De Amsterdamse kortgedingrechter vraagt het Hof van Justitie van de Europese Unie zich te buigen over de gevolgen van de Brexit voor het EU-burgerschap van Britse onderdanen. Dat is de uitkomst van een kort geding dat een groep in Nederland wonende Britten had aangespannen tegen de Nederlandse Staat en de gemeente Amsterdam.
Er moet volgens de rechter meer duidelijkheid komen over de gevolgen van de Brexit voor het EU-burgerschap. Omdat dit neerkomt op uitleg van het EU-verdrag, legt hij hierover zogenoemde prejudiciële vragen voor aan het Europees Hof van Justitie.
Het is maar de vraag of een Brexit automatisch leidt tot het verliezen van EU-burgerschap voor Britten in de EU, zo oordeelt de rechter. Zo genieten mensen die bepaalde rechten hebben verworven altijd een zekere mate van bescherming.

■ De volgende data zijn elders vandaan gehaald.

Lemma Inv_sendDone t k s :
  Inv s -> tasks s !! t = Some k -> phase k = Writing -> Inv (sendDone t k s).
Proof.
  intros HI Hk Hph. unfold sendDone.
  destruct (call k) as [packet timeoutMs|bytes force|] eqn:Hc; [| |done].
  - destruct (oneWay packet) eqn:Hone.
    + apply Inv_settle; [by apply Inv_emit|done|congruence..].
    + eapply (Inv_register t k packet timeoutMs _ s); eauto.
  - apply Inv_settle; [by apply Inv_emit|done|congruence..].
Qed.

Lemma Inv_listener t received s : Inv s -> Inv (listener t received s).
Proof.
  intros HI. unfold listener.
  destruct (tasks s !! t) as [k|] eqn:Hk; [|done].
  destruct (call k); [|done..].
  destruct (isValidResponse packet received); [|done].
  by eapply (Inv_settlePromise t k _ s).
Qed.

Lemma Inv_listeners received l s :
  Inv s -> Inv (fold_left (fun s' t => listener t received s') l s).
Proof.
  revert s. induction l as [|t l IH]; intros s HI; simpl; [done|].
  apply IH. by apply Inv_listener.
Qed.

Lemma Inv_dispatchPacketReceived received s :
  Inv s -> Inv (dispatchPacketReceived received s).
Proof. intros HI. unfold dispatchPacketReceived. apply Inv_listeners. by apply Inv_emit. Qed.

Lemma Inv_onCharacteristicValueChanged bytes s :
  Inv s -> Inv (onCharacteristicValueChanged bytes s).
Proof.
  intros HI. unfold onCharacteristicValueChanged.
  destruct (fromBytes bytes) as [packet|]; [|done].
  destruct (inResponseCommandId (command packet)); [|apply Inv_emit];
    apply Inv_dispatchPacketReceived; by apply Inv_emit.
Qed.

Lemma Inv_timerFired t s :
  Inv s -> Inv (onTimeout t (withTimers (clearTimeout t (timers s)) s)).
Proof.
  intros HI. unfold onTimeout.
  change (tasks (withTimers ?l ?x)) with (tasks x).
  destruct (tasks s !! t) as [k|] eqn:Hk.
  - destruct (call k) as [packet timeoutMs|bytes force|] eqn:Hc.
    + by eapply (Inv_settlePromise t k _ s).
    + destruct (Inv_not_pending _ _ _ HI Hk) as [_ Htms].
      * pose proof (inv_phase _ HI _ _ Hk) as Hok. rewrite Hc in Hok.
        intros HA. by rewrite HA in Hok.
      * by apply (Inv_ext s).
    + destruct (Inv_not_pending _ _ _ HI Hk) as [_ Htms].
      * pose proof (inv_phase _ HI _ _ Hk) as Hok. rewrite Hc in Hok.
        intros HA. by rewrite HA in Hok.
      * by apply (Inv_ext s).
  - apply (Inv_ext s); try done. simpl. apply clearTimeout_absent.
    intros d Hd. destruct (inv_timers _ HI _ _ Hd) as (k & Hk' & _). congruence.
Qed.

Lemma Inv_connect_phase t k ph s :
  Inv s -> tasks s !! t = Some k ->
  phaseOK Connect (phase k) = true -> (forall o, phase k <> Settled o) ->
  phaseOK Connect ph = true -> inSection ph = false ->
  Inv (setPhase t ph s).
Proof.
  intros HI Hk Hok HS Hok' Hsec.
  pose proof (inv_phase _ HI _ _ Hk) as Hokk.
  assert (call k = Connect) as Hc.
  { destruct (phase k) eqn:Hph; simpl in *; try done; try (by destruct (call k)).
    by edestruct HS. }
  eapply Inv_setPhase; eauto.
  - intros HQ. by rewrite HQ in Hok.
  - intros HA. by rewrite HA in Hok.
  - intros ->. done.
  - intros ->. done.
  - by rewrite Hc.
  - unfold holdsMutex. simpl. by rewrite Hc.
Qed.

Lemma Inv_resume t k r s s' :
  Inv s -> tasks s !! t = Some k -> resume t k r s = Some s' -> Inv s'.
Proof.
  intros HI Hk. unfold resume.
  destruct (phase k) eqn:Hph; destruct r; try done; intros [= <-].
  - by apply Inv_sendCheck.
  - by apply Inv_sendWrite.
  - by apply Inv_sendDone.
  - apply Inv_settle; [done|done|congruence..].
  - unfold connectDevice. destruct (gatt d).
    + eapply Inv_connect_phase; [apply Inv_emit; by apply (Inv_ext s)|exact Hk|..];
        rewrite ?Hph; try done.
    + apply Inv_settle; [done|done|congruence..].
  - apply Inv_settle; [done|done|congruence..].
  - eapply Inv_connect_phase; eauto; rewrite ?Hph; done.
  - apply Inv_settle; [done|done|congruence..].
  - unfold connectSelect. destruct (findSuitableBluetoothCharacteristic g).
    + eapply Inv_connect_phase;
        [apply Inv_emit; by apply (Inv_ext s)|exact Hk|..]; rewrite ?Hph; try done.
    + apply Inv_settle; [by apply Inv_emit|done|congruence..].
  - apply Inv_settle; [done|done|congruence..].
  - unfold connectAssign.
    eapply Inv_connect_phase; [by apply (Inv_ext s)|exact Hk|..]; rewrite ?Hph; done.
  - apply Inv_settle; [done|done|congruence..].
  - unfold connectFinish. apply Inv_settle; [by apply Inv_emit|done|congruence..].
  - unfold connectFinish. apply Inv_settle; [by do 2 apply Inv_emit|done|congruence..].
Qed.

Lemma Inv_invoke c s : Inv s -> Inv (invoke c s).
Proof.
  intros HI. unfold invoke. destruct c as [packet timeoutMs|bytes [|]|].
  - by apply Inv_acquire.
  - apply Inv_sendCheck; [|apply lookup_spawn_new|done].
    apply Inv_spawn; done.
  - by apply Inv_acquire.
  - unfold connectBegin. apply Inv_spawn; try done.
    apply Inv_emit. by apply Inv_disconnect.
Qed.

Lemma Inv_step a s s' : Inv s -> step a s = Some s' -> Inv s'.
Proof.
  intros HI. destruct a; simpl.
  - intros [= <-]. by apply Inv_invoke.
  - intros [= <-]. by apply Inv_disconnect.
  - destruct (tasks s !! t) as [k|] eqn:Hk; [|done]. by apply Inv_resume.
  - case_decide; [|done]. intros [= <-].
    pose proof (dispatchGattServerDisconnected_frame d (disconnectListeners s) s)
      as (Ht & Hm & Hl & Htm & _).
    by apply (Inv_ext s).
  - case_decide; [|done]. intros [= <-]. by apply Inv_onCharacteristicValueChanged.
  - destruct (deadlineOf t (timers s)); [|done].
    destruct (_ <=? _)%Z; [|done]. intros [= <-]. by apply Inv_timerFired.
  - destruct (_ <=? _)%Z; [|done]. intros [= <-]. by apply (Inv_ext s).
  - intros [= <-]. by apply (Inv_ext s).
Qed.

Lemma Inv_run acts s s' : Inv s -> run acts s = Some s' -> Inv s'.
Proof.
  revert s. induction acts as [|a acts IH]; intros s HI; simpl.
  - by intros [= <-].
  - destruct (step a s) as [s1|] eqn:Hs; [|done].
    apply IH. by eapply Inv_step.
Qed.

Lemma reachable_Inv s : reachable s -> Inv s.
Proof. intros (interval & acts & Hrun). eapply Inv_run; [apply Inv_newClient|done]. Qed.

End Invariant.

(** ** What settling a call changes *)

Section Settling.
Context `{Collaborators}.

Lemma release_frame s :
  trace (release s) = trace s /\ gattServer (release s) = gattServer s /\
  channel (release s) = channel s /\ info (release s) = info s /\
  packetListeners (release s) = packetListeners s /\ timers (release s) = timers s /\
  clock (release s) = clock s /\ disconnectListeners (release s) = disconnectListeners s /\
  valueListeners (release s) = valueListeners s.
Proof. unfold release. by destruct (queue (mutex s)). Qed.

Lemma settle_frame t k o s :
  trace (settle t k o s) = trace s /\ gattServer (settle t k o s) = gattServer s /\
  channel (settle t k o s) = channel s /\ info (settle t k o s) = info s /\
  packetListeners (settle t k o s) = packetListeners s /\
  timers (settle t k o s) = timers s /\ clock (settle t k o s) = clock s /\
  disconnectListeners (settle t k o s) = disconnectListeners s /\
  valueListeners (settle t k o s) = valueListeners s.
Proof.
  unfold settle. destruct (usesMutex (call k)); [|done].
  apply (release_frame (setPhase t (Settled o) s)).
Qed.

Het argument van de Nederlandse Staat en de gemeente dat de onderhandelingen over de Brexit nog gaande zijn en dat de rechter zich daarom nog niet in de zaak mag mengen, deelt de rechter niet. De Britse eisers hebben aannemelijk gemaakt dat zij nu al schade lijden in hun privéleven door de dreiging dat zij, als de Brexit eenmaal heeft plaatsgevonden, als ‘derdelanders' uit Nederland moeten vertrekken. Inherent aan de taak van de burgerlijke rechter is het bieden van rechtsbescherming op individueel niveau, zo nodig ook tegen andere staatsmachten, en ook in zaken die mede een politieke dimensie hebben.